[Opening Given records section]

(** C3. [estimate_fundamental] never raises on a spectrum whose two
    arrays have one length.  It returns None exactly when no sample has
    its frequency in the closed window [lo, hi] or no sample of the
    window has positive power (the maximum power there is <= 0).
    Otherwise the value returned is the frequency stored at an index of
    the window whose power is the maximum over the window, the first such
    index; the value is read from the array, not interpolated. *)
Theorem estimate_fundamental_absent_or_peak :
  (estimate_fundamental f Pxx lo hi = Ok None <->
     (forall i, ~ inwin i) \/
     (forall i p, inwin i -> nth_error Pxx i = Some p -> p <= 0)) /\
  (forall r, estimate_fundamental f Pxx lo hi = Ok (Some r) ->
     exists i p,
       inwin i /\ nth_error f i = Some r /\ nth_error Pxx i = Some p /\
       0 < p /\
       (forall j q, inwin j -> nth_error Pxx j = Some q -> q <= p) /\
       (forall j q, inwin j -> (j < i)%nat ->
                    nth_error Pxx j = Some q -> q < p)) /\
  (exists v, estimate_fundamental f Pxx lo hi = Ok v).
Proof.
  destruct estimate_fundamental_cases
    as [[E H] | (r & i & p & E & Hi & Hf & Hp & Hpos & Hmax & Hfirst)].
  - split; [|split].
    + split; [intros _; exact H | intros _; exact E].
    + intros r' E'. rewrite E in E'. discriminate.
    + eauto.
  - split; [|split].
    + split; [intros E'; rewrite E in E'; discriminate|].
      intros [Hnone | Hneg]; exfalso.
      * exact (Hnone i Hi).
      * specialize (Hneg i p Hi Hp). lra.
    + intros r' E'. rewrite E in E'. injection E' as <-.
      exists i, p. auto 10.
    + eauto.
Qed.

End Fundamental.

Lemma estimate_fundamental_absent_or_peak_witness :
  estimate_fundamental [0; 60; 120; 180; 400] [9; 1; 5; 5; 8]
                       default_lo default_hi = Ok (Some 120) /\
  exists v, estimate_fundamental [0; 60; 120; 180; 400] [0; 0; 0; 0; 0]
                                 default_lo default_hi = Ok v.
Proof.
  split; [reflexivity|].
  exact (proj2 (proj2 (estimate_fundamental_absent_or_peak
                         [0; 60; 120; 180; 400] [0; 0; 0; 0; 0]
                         default_lo default_hi eq_refl))).
Defined.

[Closing Given records section]

Exercise directions: Going through the entries above, report how many lines contain the word "inwin", with no other text.

Exercise response: 5